For his part, Wilkinson, a former NHL goalie, says Francis’ “really high standards of hiring good quality people” is a huge plus for the three-way partnership. “There might be times when we might not exactly see eye to eye, but with all good quality people in place we can solve it together,” said Wilkinson.
Wilkerson has his own expansion team story to tell. He was selected in the seventh round by the Tampa Bay’s first-ever amateur draft in 1992 ahead of the Lightning’s 1992-93 season. Defending Stanley Cup champion Tampa Bay begins the 2021 Stanley Cup Final at home Monday, facing surprise finalist Montreal (5 p.m., NBC Sports Network).
Wilkinson played two more years in juniors and a full season in the International Hockey League, an AHL alternate option back then, before splitting time between Tampa Bay and his IHL teams for the next four seasons, appearing in 22 NHL games.
“You do your best every day for the chance to go up to the big club,” said Wilkinson. “Sometimes I was playing well in the IHL and I didn’t get called up.
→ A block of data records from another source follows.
Lemma failed_row_skipped_witness :
  let good := tsv ["utr1"; "mmu-miR-1"; "10090"; "10"; "17"; "10"; "17"; "1"; "7mer-m8"] +:+ NL in
  let bad := tsv ["utr1"; "mmu-miR-2"; "10090"; "ten"; "27"; "20"; "27"; "1"; "6mer"] +:+ NL in
  exists e : exn,
    parse_row bad = Raise e /\
    parse_lines (stub_env 0 "" []) ([good] ++ bad :: [good]) [] empty_world =
    ({| fs := fs empty_world;
        trace := trace empty_world ++ diagnostics (stub_env 0 "" []) [good]
                 ++ [EPrint ("解析行错误: " +:+ strip bad +:+ " | 错误: "
                             +:+ str_exn (stub_env 0 "" []) e)]
                 ++ diagnostics (stub_env 0 "" []) [good] |},
     Ok ([] ++ features_of [good] ++ features_of [good])).
Proof.
  intros good bad.
  apply (failed_row_skipped (stub_env 0 "" []) [good] [good] bad [] empty_world).
  right. left. exists "ten", (ValueError "ten"). split; reflexivity.
Defined.

(** *** BatchOrchestrator: one target *)

Section Orchestrator.

Variable E : Env.
Variable taxon : Z.
Variable output_file : string.

Local Arguments String.append : simpl never.

Lemma bind_print {A} (text : string) (k : unit -> M A) (w : World) :
  bind (print text) k w = k tt (emit (EPrint text) w).
Proof. reflexivity. Qed.

Lemma bind_open_write {A} (path data : string) (k : unit -> M A) (w : World) :
  bind (open_w path) (fun _ => bind (file_write path data) k) w =
  k tt {| fs := <[path := data]> (fs w);
          trace := trace w ++ [ETruncate path; EWrite path data] |}.
Proof.
  unfold bind, open_w, file_write. simpl.
  rewrite lookup_insert_eq, insert_insert_eq, <- app_assoc. reflexivity.
Qed.

Lemma bind_popen {A} (cmd : string) (k : Z * string -> M A) (w : World)
    (returncode : Z) (stdout : string) (files : gmap string string) :
  run_cmd E cmd (fs w) = (returncode, stdout, files) ->
  bind (popen E cmd) k w =
  k (returncode, stdout) {| fs := files; trace := trace w ++ [EExec cmd] |}.
Proof. intros H. unfold bind, popen. rewrite H. reflexivity. Qed.

Lemma log_error_run (msg : string) (e : exn) (w : World) :
  log_error E msg e w =
  ({| fs := fs (logged ("[ERROR] " +:+ msg +:+ NL +:+ format_exc E e) w);
      trace := trace w ++ [EWrite "EasyTargetScan_error.log" ("[ERROR] " +:+ msg +:+ NL);
                           EWrite "EasyTargetScan_error.log" (format_exc E e)] |},
   Ok tt).
Proof.
  unfold log_error, bind, file_write, logged. simpl.
  rewrite lookup_insert_eq, insert_insert_eq, <- app_assoc. simpl.
  rewrite !append_assoc. reflexivity.
Qed.

(** A job that returns lets the loop go on with the next record. *)
Lemma for_each_next {A} (body : A -> M unit) (x : A) (rest : list A)
    (ending : option exn) (w w' : World) :
  body x w = (w', Ok tt) ->
  for_each (x :: rest) ending body w = for_each rest ending body w'.
Proof. intros H. simpl. unfold bind. rewrite H. reflexivity. Qed.

Lemma short_job (u : SeqRecord) (w : World) :
  String.length (rec_seq u) < 20 ->
  process_utr E taxon output_file u w =
  (emit (EPrint ("跳过短UTR序列: " +:+ rec_id u +:+ " (长度="
                 +:+ pretty (String.length (rec_seq u)) +:+ ")")) w,
   Ok tt).
Proof.
  intros Hlen. unfold process_utr, try_except, utr_job.
  destruct (Nat.ltb_spec (String.length (rec_seq u)) 20) as [_|?]; [|lia].
  reflexivity.
Qed.

(** Two worlds that differ only by how the trace is bracketed. *)
Ltac same_world :=
  unfold job_started, emit; cbn [fs trace]; rewrite <- ?app_assoc; reflexivity.

Section Started.

Variable u : SeqRecord.
Variable w : World.
Variable returncode : Z.
Variable stdout : string.
Variable files : gmap string string.

Hypothesis long_enough : 20 <= String.length (rec_seq u).
Hypothesis predictor_ran :
  run_cmd E (predictor_cmd output_file u) (fs (job_started taxon output_file u w))
  = (returncode, stdout, files).

Let ran : World :=
  {| fs := files;
     trace := trace (job_started taxon output_file u w)
              ++ [EExec (predictor_cmd output_file u)] |}.

Lemma job_nonzero_exit :
  returncode <> 0%Z ->
  process_utr E taxon output_file u w =
  ({| fs := files;
      trace := trace ran
               ++ [EPrint ("错误: Perl执行失败 (返回码=" +:+ pretty returncode +:+ ")");
                   EPrint "错误日志:";
                   EPrint stdout] |},
   Ok tt).
Proof.
  intros Hrc. unfold process_utr, try_except, utr_job.
  destruct (Nat.ltb_spec (String.length (rec_seq u)) 20) as [?|_]; [lia|].
  cbv zeta. rewrite bind_open_write, !bind_print.
  erewrite bind_popen by exact predictor_ran.
  cbv beta iota. rewrite (proj2 (Z.eqb_neq returncode 0) Hrc).
  cbn [negb]. rewrite !bind_print. unfold print, ran. same_world.
Qed.

Lemma bind_path_exists {A} (path : string) (k : bool -> M A) (w0 : World) :
  bind (path_exists path) k w0 = k (bool_decide (is_Some (fs w0 !! path))) w0.
Proof. reflexivity. Qed.

Lemma job_missing_output :
  returncode = 0%Z ->
  files !! output_file_utr_of output_file u = None ->
  process_utr E taxon output_file u w =
  ({| fs := files;
      trace := trace ran
               ++ [EPrint ("严重错误: 未生成输出文件 "
                           +:+ output_file_utr_of output_file u)] |},
   Ok tt).
Proof.
  intros Hrc Hnone. unfold process_utr, try_except, utr_job.
  destruct (Nat.ltb_spec (String.length (rec_seq u)) 20) as [?|_]; [lia|].
  cbv zeta. rewrite bind_open_write, !bind_print.
  erewrite bind_popen by exact predictor_ran.
  cbv beta iota. rewrite Hrc. cbn [Z.eqb negb].
  rewrite bind_path_exists. cbn [fs].
  fold (output_file_utr_of output_file u).
  rewrite bool_decide_eq_false_2
    by (rewrite Hnone; intros [? ?]; discriminate).
  cbn [negb]. unfold print, ran. same_world.
Qed.

Lemma job_empty_output :
  returncode = 0%Z ->
  files !! output_file_utr_of output_file u = Some "" ->
  let msg := "处理UTR " +:+ rec_id u +:+ " 时发生错误: " in
  process_utr E taxon output_file u w =
  ({| fs := fs (logged ("[ERROR] " +:+ msg +:+ NL +:+ format_exc E StopIteration) ran);
      trace := trace ran
               ++ [EWrite "EasyTargetScan_error.log" ("[ERROR] " +:+ msg +:+ NL);
                   EWrite "EasyTargetScan_error.log" (format_exc E StopIteration)] |},
   Ok tt).
Proof.
  intros Hrc Hempty msg. unfold process_utr, try_except, utr_job.
  destruct (Nat.ltb_spec (String.length (rec_seq u)) 20) as [?|_]; [lia|].
  cbv zeta. rewrite bind_open_write, !bind_print.
  erewrite bind_popen by exact predictor_ran.
  cbv beta iota. rewrite Hrc. cbn [Z.eqb negb].
  rewrite bind_path_exists. cbn [fs].
  fold (output_file_utr_of output_file u).
  rewrite bool_decide_eq_true_2 by (rewrite Hempty; eauto).
  cbn [negb]. unfold bind at 1. unfold read_text. cbn [fs].
  rewrite Hempty. unfold bind at 1. unfold feature_parser.
  cbn [file_lines]. unfold raise. cbn [any_exception].
  rewrite log_error_run. unfold ran, logged. same_world.
Qed.

End Started.

(** Whatever happens inside a job, the iteration itself returns. *)
Lemma process_utr_returns (u : SeqRecord) (w : World) :
  exists w', process_utr E taxon output_file u w = (w', Ok tt).
Proof.
  unfold process_utr, try_except.
  destruct (utr_job E taxon output_file u w) as [w1 [[]|e]]; [eauto|].
  cbn [any_exception]. rewrite log_error_run. eauto.
Qed.

Lemma utr_loop_result (us : list SeqRecord) (ending : option exn) :
  forall w, (for_each us ending (process_utr E taxon output_file) w).2
            = stream_end ending.
Proof.
  induction us as [|u us IH]; intros w.
  - destruct ending; reflexivity.
  - destruct (process_utr_returns u w) as [w' Hw'].
    rewrite (for_each_next _ _ _ _ _ _ Hw'). apply IH.
Qed.

End Orchestrator.

(** C3: a target record shorter than 20 characters is only reported on the
    console: no target table is written, the predictor is not started, no
    figure is saved and nothing goes to the error log; the loop goes on with
    the next record. *)
Theorem short_utr_skipped (E : Env) (taxon : Z) (output_file : string)
    (u : SeqRecord) (rest : list SeqRecord) (ending : option exn) (w : World) :
  String.length (rec_seq u) < 20 ->
  let skipped :=
    {| fs := fs w;
       trace := trace w ++ [EPrint ("跳过短UTR序列: " +:+ rec_id u +:+ " (长度="
                                    +:+ pretty (String.length (rec_seq u)) +:+ ")")] |} in
  process_utr E taxon output_file u w = (skipped, Ok tt) /\
  for_each (u :: rest) ending (process_utr E taxon output_file) w =
  for_each rest ending (process_utr E taxon output_file) skipped.
Proof.
  intros Hlen skipped.
  pose proof (short_job E taxon output_file u w Hlen) as Hjob.
  split; [exact Hjob|]. now apply for_each_next.
Qed.

Lemma short_utr_skipped_witness :
  let E := stub_env 0 "" [] in
  let u := {| rec_id := "short|utr"; rec_seq := "ACGUACGUACGUACGUACG" |} in
  let skipped :=
    {| fs := fs empty_world;
       trace := trace empty_world
                ++ [EPrint ("跳过短UTR序列: " +:+ rec_id u +:+ " (长度="
                            +:+ pretty (String.length (rec_seq u)) +:+ ")")] |} in
  process_utr E 10090 "out" u empty_world = (skipped, Ok tt) /\
  for_each (u :: []) None (process_utr E 10090 "out") empty_world =
  for_each [] None (process_utr E 10090 "out") skipped.
Proof.
  apply (short_utr_skipped (stub_env 0 "" []) 10090 "out"
           {| rec_id := "short|utr"; rec_seq := "ACGUACGUACGUACGUACG" |}
           [] None empty_world).
  vm_compute. lia.
Defined.

(** C4, as the script behaves: when the predictor exits with a non-zero
    status the job stops after printing the status and the captured output;
    when it exits with zero but the output file is missing the job stops
    after printing a line naming the missing file.  In both cases nothing is
    parsed, no figure is saved, nothing is raised, and the loop goes on with
    the next record. *)
Theorem predictor_failure_skips_job (E : Env) (taxon : Z) (output_file : string)
    (u : SeqRecord) (rest : list SeqRecord) (ending : option exn) (w : World)
    (returncode : Z) (stdout : string) (files : gmap string string) :
  20 <= String.length (rec_seq u) ->
  run_cmd E (predictor_cmd output_file u) (fs (job_started taxon output_file u w))
  = (returncode, stdout, files) ->
  returncode <> 0%Z \/ files !! output_file_utr_of output_file u = None ->
  let report :=
    if negb (returncode =? 0)%Z
    then [EPrint ("错误: Perl执行失败 (返回码=" +:+ pretty returncode +:+ ")");
          EPrint "错误日志:";
          EPrint stdout]
    else [EPrint ("严重错误: 未生成输出文件 " +:+ output_file_utr_of output_file u)] in
  let aborted :=
    {| fs := files;
       trace := trace (job_started taxon output_file u w)
                ++ EExec (predictor_cmd output_file u) :: report |} in
  process_utr E taxon output_file u w = (aborted, Ok tt) /\
  for_each (u :: rest) ending (process_utr E taxon output_file) w =
  for_each rest ending (process_utr E taxon output_file) aborted.
Proof.
  intros Hlen Hrun Hfail report aborted.
  assert (process_utr E taxon output_file u w = (aborted, Ok tt)) as Hjob.
  { unfold aborted, report. destruct (Z.eqb_spec returncode 0) as [H0|Hnz].
    - destruct Hfail as [?|Hnone]; [congruence|].
      rewrite (job_missing_output E taxon output_file u w _ _ _ Hlen Hrun H0 Hnone).
      cbn [negb trace]. rewrite <- app_assoc. reflexivity.
    - rewrite (job_nonzero_exit E taxon output_file u w _ _ _ Hlen Hrun Hnz).
      cbn [negb trace]. rewrite <- app_assoc. reflexivity. }
  split; [exact Hjob|]. now apply for_each_next.
Qed.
Other times I wasn’t playing so great and got the call because of injuries.”
The American Hockey League is “arguably the second-best hockey league in the world,” said Wilkinson and without question the most directly relevant league for developing NHL players.
“The AHL effect of the on-ice product is obvious,” said Wilkinson. “Top draft choices on opposing teams every night [once they can play their first pro season].
“Away from the ice surface is where there is so much value. Players learn how to be pros. European players who have never lived in North America get accustomed to the life and maybe need to learn the language too.
“There is so much personal growth for players. They live on their own, in their own apartments, managing their food, learning how to cook, buying a car, asking guys in the locker room why a certain insurance is needed, getting involved in the community.”
It’s all part of maturing as Kraken prospects, along with working and training daily to get better as players.
“They will all have special hockey skills,” said Wilkinson about the 2021-22 Charlotte Checkers team that will feature Kraken and Florida prospects. “Stepping on the ice is usually the easiest thing for them. It’s always about getting bigger, stronger, faster. Finding their way in life off the ice is real growth.”